You're looking at the current financial reality for Marker Therapeutics, Inc. (MRKR) as of late 2025, and the revenue streams tell a very clear story for a company deep in clinical development. Honestly, the current revenue profile is entirely non-commercial, which is the expected trade-off for advancing novel cell therapies like MT-601.

The primary, and currently sole, source of recognized revenue is non-dilutive funding. For the third quarter of 2025, Marker Therapeutics, Inc. (MRKR) reported $1.23 million in grant income from non-dilutive sources, which you know helps offset the significant research and development costs. This grant income is typically sourced from entities like the Cancer Prevention and Research Institute of Texas (CPRIT) and the National Institutes of Health (NIH), supporting specific programs like the MT-601 development for pancreatic cancer.

To manage the operational burn rate, Marker Therapeutics also relies on capital raises. In Q3 2025, the company executed an equity financing event, securing proceeds of $10 million via an At-The-Market (ATM) facility. While this is a crucial cash infusion, extending the cash runway through the third quarter of 2026, it does come with the dilution cost that you're tracking.

Here's a quick look at the key financial figures defining the current revenue picture:

Revenue Component	Amount/Detail	Period/Context
Grant Income (Non-Dilutive)	$1.23 million	Q3 2025
Equity Financing Proceeds	$10 million	Q3 2025 (ATM Raise)
Estimated Annual Revenue (FY 2025)	Approximately $2.71 million	Entirely from grants
Cash Runway Extension	Through Q3 2026	Post-ATM Raise

The estimated annual revenue for the full fiscal year 2025 is approximately $2.71 million, and it's important to note that this entire amount is derived from grants, underscoring the pre-commercial status of Marker Therapeutics, Inc. (MRKR).

Looking ahead, the entire financial model pivots on transitioning these non-revenue streams into true commercial income. This future revenue is entirely dependent on the clinical success of their pipeline assets:

• Product sales of MT-601 for relapsed/refractory B-cell lymphoma, which showed a 66% objective response rate in the Phase 1 APOLLO study.
• Product sales of MT-601 for the pancreatic cancer indication, with a clinical program launch anticipated in the first half of 2026.
• Potential revenue from the Off-the-Shelf Program targeting Acute Myeloid Leukemia or Myelodysplastic Syndrome.

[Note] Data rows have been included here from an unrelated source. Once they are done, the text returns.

(** * Healthcare dashboard: live metric synchronisation and presentation

    A shallow embedding of the browser-side modules of the dashboard
    ([api-client.js] and [charts.js]) together with the properties that
    the design document states about them.

    JavaScript numbers are IEEE 754 binary64 values and are modelled by
    Rocq's primitive floats; the page, the console, the timers and the
    chart objects form an explicit world that every operation threads
    through a state-and-exception monad. *)

From Stdlib Require Import ZArith Floats DecimalString.
From stdpp Require Import base strings list gmap.

Set Warnings "-inexact-float,-register-all".

Open Scope string_scope.

(** ** JavaScript values *)

Module JS.

(** Values that can come out of [response.json()], plus [undefined],
    which appears as soon as a missing property is read. *)
Inductive Value : Type :=
  | Undefined
  | Null
  | Bool (b : bool)
  | Num (x : float)
  | Str (s : string)
  | Arr (items : list Value)
  | Obj (props : list (string * Value)).

(** The errors that travel through [throw] in the two modules. *)
Inductive Error : Type :=
  | NetworkError                              (* fetch() itself rejected *)
  | ApiRequestFailed (status : nat) (statusText : string)
  | SyntaxError                               (* response.json() rejected *)
  | TypeError                                 (* property of null, call of a non-function *)
  | CanvasInUse (canvasId : string).          (* thrown by the chart library *)

Definition typeof (v : Value) : string :=
  match v with
  | Undefined => "undefined"
  | Null => "object"
  | Bool _ => "boolean"
  | Num _ => "number"
  | Str _ => "string"
  | Arr _ => "object"
  | Obj _ => "object"
  end.

(** ToBoolean. *)
Definition truthy (v : Value) : bool :=
  match v with
  | Undefined | Null => false
  | Bool b => b
  | Num x => negb (PrimFloat.is_zero x || PrimFloat.is_nan x)
  | Str s => negb (String.eqb s "")
  | Arr _ | Obj _ => true
  end.

(** Own properties of an object literal, kept in insertion order. *)
Fixpoint obj_get (k : string) (props : list (string * Value)) : Value :=
  match props with
  | [] => Undefined
  | (k', v) :: rest => if String.eqb k k' then v else obj_get k rest
  end.

Fixpoint obj_set (k : string) (v : Value) (props : list (string * Value))
  : list (string * Value) :=
  match props with
  | [] => [(k, v)]
  | (k', v') :: rest =>
      if String.eqb k k' then (k, v) :: rest else (k', v') :: obj_set k v rest
  end.

Definition nat_to_string (n : nat) : string :=
  NilZero.string_of_uint (Nat.to_uint n).

Definition Z_to_string (n : Z) : string :=
  NilZero.string_of_uint (N.to_uint (Z.to_N n)).

(** ** Number.prototype.toFixed *)

(** [round_half_up m e f] is the integer [n] for which [n / 10^f] is
    closest to [m * 2^e], the larger one when two are equally close. *)
Definition round_half_up (m : positive) (e : Z) (f : nat) : Z :=
  let scaled := (Z.pos m * 10 ^ Z.of_nat f)%Z in
  if (0 <=? e)%Z then (scaled * 2 ^ e)%Z
  else ((2 * scaled + 2 ^ (- e)) / 2 ^ (1 - e))%Z.

(** Is [m * 2^e >= 10^21] ? *)
Definition at_least_1e21 (m : positive) (e : Z) : bool :=
  if (0 <=? e)%Z then (10 ^ 21 <=? Z.pos m * 2 ^ e)%Z
  else (10 ^ 21 * 2 ^ (- e) <=? Z.pos m)%Z.

Fixpoint zeros (n : nat) : string :=
  match n with
  | O => ""
  | S n' => "0" ++ zeros n'
  end.

(** Insert the decimal point [f] digits from the right, padding with
    zeros on the left when there are too few digits. *)
Definition place_point (digits : string) (f : nat) : string :=
  match f with
  | O => digits
  | S _ =>
      let k := String.length digits in
      let padded := if Nat.leb k f then zeros (f + 1 - k) ++ digits else digits in
      let k' := String.length padded in
      String.substring 0 (k' - f) padded ++ "." ++ String.substring (k' - f) f padded
  end.

(** What the JavaScript engine and the chart library provide and the
    two modules rely on without defining it: the shortest round-trip
    printing of a number, its locale-dependent printing, the parsing of
    a string as a number, and whether the chart constructor refuses a
    canvas that still carries a live chart. *)
Class Runtime := {
  Number_toString : float -> string;
  Number_toLocaleString : float -> string;
  StringToNumber : string -> float;
  canvas_reuse_throws : bool
}.

Section Conversions.
Context `{Runtime}.

(** [x.toFixed(f)]. *)
Definition toFixed (x : float) (f : nat) : string :=
  match Prim2SF x with
  | S754_zero _ => place_point "0" f
  | S754_infinity _ | S754_nan => Number_toString x
  | S754_finite s m e =>
      let sign := if s then "-" else "" in
      if at_least_1e21 m e then sign ++ Number_toString (PrimFloat.abs x)
      else sign ++ place_point (Z_to_string (round_half_up m e f)) f
  end.

(** ToString on the values above ([Array.prototype.join] prints [null]
    and [undefined] items as the empty string). *)
Fixpoint ToString (v : Value) : string :=
  match v with
  | Undefined => "undefined"
  | Null => "null"
  | Bool true => "true"
  | Bool false => "false"
  | Num x => Number_toString x
  | Str s => s
  | Arr items =>
      (fix join (l : list Value) : string :=
         match l with
         | [] => ""
         | i :: rest =>
             let here := match i with
                         | Undefined | Null => ""
                         | _ => ToString i
                         end in
             match rest with
             | [] => here
             | _ :: _ => here ++ "," ++ join rest
             end
         end) items
  | Obj _ => "[object Object]"
  end.

Definition ToNumber (v : Value) : float :=
  match v with
  | Undefined => PrimFloat.nan
  | Null => 0%float
  | Bool true => 1%float
  | Bool false => 0%float
  | Num x => x
  | Str s => StringToNumber s
  | Arr _ | Obj _ => StringToNumber (ToString v)
  end.

(** ToPrimitive: arrays and objects become their string form. *)
Definition ToPrimitive (v : Value) : Value :=
  match v with
  | Arr _ | Obj _ => Str (ToString v)
  | _ => v
  end.

(** The binary [+]: concatenation as soon as one side is a string. *)
Definition add (a b : Value) : Value :=
  match ToPrimitive a, ToPrimitive b with
  | Str s, pb => Str (s ++ ToString pb)
  | pa, Str s => Str (ToString pa ++ s)
  | pa, pb => Num (ToNumber pa + ToNumber pb)
  end.

End Conversions.

(** Reading a property: a [TypeError] on [null] and [undefined], the
    own property on an object, [undefined] otherwise (none of the names
    the modules read is a built-in of strings, numbers or arrays). *)
Definition get_prop (v : Value) (k : string) : Error + Value :=
  match v with
  | Undefined | Null => inl TypeError
  | Obj props => inr (obj_get k props)
  | _ => inr Undefined
  end.

(** Reading [v[i]] for a numeric index. *)
Definition get_index (v : Value) (i : nat) : Error + Value :=
  match v with
  | Undefined | Null => inl TypeError
  | Arr items => inr (default Undefined (items !! i))
  | Obj props => inr (obj_get (nat_to_string i) props)
  | Str s => inr (match String.get i s with
                  | Some c => Str (String c "")
                  | None => Undefined
                  end)
  | _ => inr Undefined
  end.

End JS.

Also critical to the future revenue structure are potential non-product-sale milestones. Marker Therapeutics, Inc. (MRKR) will look to secure value through:

• Potential licensing agreements for its MAR-T platform technology.
• Collaboration milestone payments tied to the progression of its pipeline candidates through later-stage trials.

The current structure is a classic R&D investment phase, where non-dilutive grants cover some costs, and dilutive equity covers the rest until a major partnership or regulatory approval unlocks product sales.